As it has been like living in a monsoon region lately, we haven’t been doing very many ’summer’ things. Yesterday, we finally hit the pool after what seems like months. On the fourth of July, as it rained we didn’t get to. However, I had to skim and vacuum the pool out because apparently bugs like the smell of fireworks. I guess. I don’t really know, but the pool was literally covered with a gajillion bugs. Yuck.
Today, there is a predicted high of 87 degrees. Afternoon showers, scattered and widespread. This morning, I’m going to turn Annie and Gracie’s world upside-down and blow off any and all responsibilities until afternoon. We’re going swimming, baby!
We have a ‘meet the doctor’ appointment with a prospective pediatrician on the 14th. At 7:30 in the evening, if you can believe that. I couldn’t. She is in the same practice as Noah’s pediatrician, so I guess you could say she comes highly recommended. Getting their records from Dr. Shergill is not something I’m particularly looking forward to, for some reason. Like I’m betraying the office girls or something. It’s hard to explain. I know, I know. I’m doing what’s best for my girls. It just feels wierd.
There are several reasons we are making the switch to a new doctor. Not only the late to every single appointment. Late last summer, Dr. Shergill bought the practice and since then, he has become very rushed. He never takes the time to listen. Furthermore, he was very nonchalant every time I voiced a concern about specifically Annie’s language skills. And that’s the big one. He never gave me the proper consideration vis-a-vis my concerns in that area. Nobody did, but he’s a friggin doctor, shouldn’t he? Another is that as the girls get older, I personally think they might be more comfortable with a female doctor. Of course, that’s looking down the line a ways. At Gracie’s fifteen month well baby visit, he didn’t do an actual physical. He glanced in her ears, listened to her heart and was out the door. Good thing I didn’t have any questions for him, huh?
I’m not a big worrier about vaccines, but when the doctor says ’she may get the Pox from the vaccine, but I’ve never had a child get them simply from the vaccine’ and the nurse says ‘about one in five children display a few spots within three days’ that says to me that either he’s not paying attention or he just doesn’t give a shit anymore. (No, she didn’t even get a spot. It’s the point of the thing, people.)

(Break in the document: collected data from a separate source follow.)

(* ===== verification/TwoPhaseProps.v ===== *)
(** What two-phase commit guarantees, with sessions as its participants: the transaction
    commits on every shard or on none, whatever coordinators follow each other; a commit that
    was acknowledged holds; and no coordinator dies. *)
From stdpp Require Import gmap.
From S2P Require Import Prelude OpTimes TransactionState TransactionParticipant TransactionSession TransactionInv TransactionPhases TransactionRequests TransactionSteps TransactionProps TransactionCoordinator CoordinatorInv TwoPhaseCommit TwoPhaseInv ShardParticipant TwoPhaseRun.
Import TransactionSession TransactionCoordinator.

(** ** Votes *)

Definition commits (r : PrepareResponse) : bool := bool_decide (vote r = Some kCommit).

(** The decision on a list of responses: to commit at the latest prepare timestamp, or to abort
    for the first reason. *)
Definition decisionOn (rs : list PrepareResponse) : CoordinatorCommitDecision :=
  match List.filter (λ r, negb (commits r)) rs with
  | [] => mkDecision kCommit (Some (foldl maxTimestamp Timestamp.null (omap prepareTimestamp rs))) None
  | r :: _ => mkDecision kAbort None (abortReason r)
  end.

Fixpoint registerVotes (rs : list PrepareResponse) (c : PrepareVoteConsensus) : option PrepareVoteConsensus :=
  match rs with
  | [] => Some c
  | r :: rs => c ← registerVote r c; registerVotes rs c
  end.

(** The counts after a list of responses. *)
Lemma registerVotes_run rs c :
  Forall responseOk rs →
  ∃ c', registerVotes rs c = Some c' ∧ numShards c' = numShards c ∧
    numCommitVotes c' + numAbortVotes c' + numNoVotes c' =
      numCommitVotes c + numAbortVotes c + numNoVotes c + Z.of_nat (length rs) ∧
    numCommitVotes c' = numCommitVotes c + Z.of_nat (length (List.filter commits rs)) ∧
    consensusAbortStatus c' =
      match consensusAbortStatus c with
      | Some e => Some e
      | None => match List.filter (λ r, negb (commits r)) rs with [] => None | r :: _ => abortReason r end
      end ∧
    (List.filter (λ r, negb (commits r)) rs = [] →
     maxPrepareTimestamp c' = foldl maxTimestamp (maxPrepareTimestamp c) (omap prepareTimestamp rs)).
Proof.
  intros Hrs. revert c. induction Hrs as [|r rs Hr _ IH]; intros c; simpl.
  { exists c. split_and!; try done; try lia. by destruct (consensusAbortStatus c). }
  unfold responseOk in Hr. unfold registerVote.
  assert (Hcr : commits r = bool_decide (vote r = Some kCommit)) by done.
  destruct (vote r) as [[]|] eqn:Hv; cbn in Hcr; rewrite Hcr; simpl.
  - destruct Hr as [t Ht]. rewrite Ht. simpl.
    edestruct IH as (c' & -> & E1 & E2 & E3 & E4 & E5). exists c'.
    cbn [numShards numCommitVotes numAbortVotes numNoVotes consensusAbortStatus maxPrepareTimestamp] in *.
    split_and!; try done; lia.
  - destruct Hr as [e He]. rewrite He.
    destruct (consensusAbortStatus c) as [e'|]; simpl;
      (edestruct IH as (c' & -> & E1 & E2 & E3 & E4 & _); exists c');
      cbn [numShards numCommitVotes numAbortVotes numNoVotes consensusAbortStatus maxPrepareTimestamp] in *;
      split_and!; try done; lia.
  - destruct Hr as [e He]. rewrite He.
    destruct (consensusAbortStatus c) as [e'|]; simpl;
      (edestruct IH as (c' & -> & E1 & E2 & E3 & E4 & _); exists c');
      cbn [numShards numCommitVotes numAbortVotes numNoVotes consensusAbortStatus maxPrepareTimestamp] in *;
      split_and!; try done; lia.
Qed.

Lemma split_votes_length {A} (f : A → bool) (l : list A) :
  (length (List.filter f l) + length (List.filter (λ x, negb (f x)) l) = length l)%nat.
Proof. induction l as [|x l IH]; simpl; [done|]. destruct (f x); simpl; lia. Qed.

(** ** The network of sessions *)

Section Properties.
Context (n : Z) (PS : list ShardId) (localShard : ShardId).

Definition networkAbstraction : Net Shard → AtomicCommit := @abstraction Shard (shardParticipant n).

Definition sessionOf (net : Net Shard) (s : ShardId) : World := sh_session (shards net s).
Definition standingOf (net : Net Shard) (s : ShardId) : Standing := shardStanding n (sessionOf net s).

I don’t dwell on the whole vaccine-Autism connection because I don’t know enough. There are conflicting stories all over the place. Honestly, with Annie I was bit more concerned about it. Concerned enough to ask about it. Being told essentially maybe, maybe not by my child’s medical provider didn’t do a whole lot to bolster my confidence with my second child. And we did delay some of her vaccines. With Annie, I felt that he was the expert, a theory he fully subscribes to. With Gracie, I feel more confident in my skills. Enough to question his care and his ‘expertise’. And that’s what it boils down to. I’m just not sure we can trust him with our daughter’s health anymore. And that makes me sad.
As Annie is now officially three years old and still only speaking English in respect to proper nouns (and those only the people she lives with and Pappy), I did something controversial. I called the county’s early intervention people. She has been assessed and everything. As of Wednesday, she will begin a three week course of speech therapy. Twice a week for thirty minutes at a time. And come September, she will be in pre-school, where a therapist will come twice a week also. This summer course is to serve two purposes: one, to get her used to the idea and two, give her a jump start on the fall course.
We’re calling it Summer School, if for no reason other than to get Mommy used to the idea that she’ll be in ’school’ in the fall.
Pre-school was arranged before I called EI. I’m just not sure that she gets to play with enough children. She is surrounded by adults all the time. She does love to play with other kids at the parks or whatever, there is just not much opportunity for her. Which is partly my fault, because I don’t necessarily carve out time to take them to the parks. See also: monsoon region. Not to mention, that when other kids talk to her, she just looks at them like they’re little green men from Mars, never answering. Never really interacting outside of pointing and playing.
As her parents, we feel that this will be a good thing for her.
And it’s not like real school with the schedules and homework and crap. It’s really more of a supervised playing thing, at this age anyway.
I tried very hard to convince myself that she was comprehending everything we said to her, that she just didn’t need to speak for herself. Unfortunately, that is not the case. She is comprehending at about a two-and-a-half year old level. Which is acceptable to me. However, she is communicating at only an eighteen month old level. There is nothing physically blocking her speech, which was good news.
As I said, I tried to be all ’she’ll talk when she’s ready’ about this. It wasn’t working anymore. Baby girl needs to use her words, not her grunts.
But today. Today, I’m not thinking about anything she can’t do. Or anything she won’t do. Today, I’m only thinking about the fun we’ll have outside in the sunshine. Even as I’m photographing the event, I’ll be trying to sear the day onto my brain. The last day where she’s just my little baby, not a kid in school. Even if it’s only ’summer school’.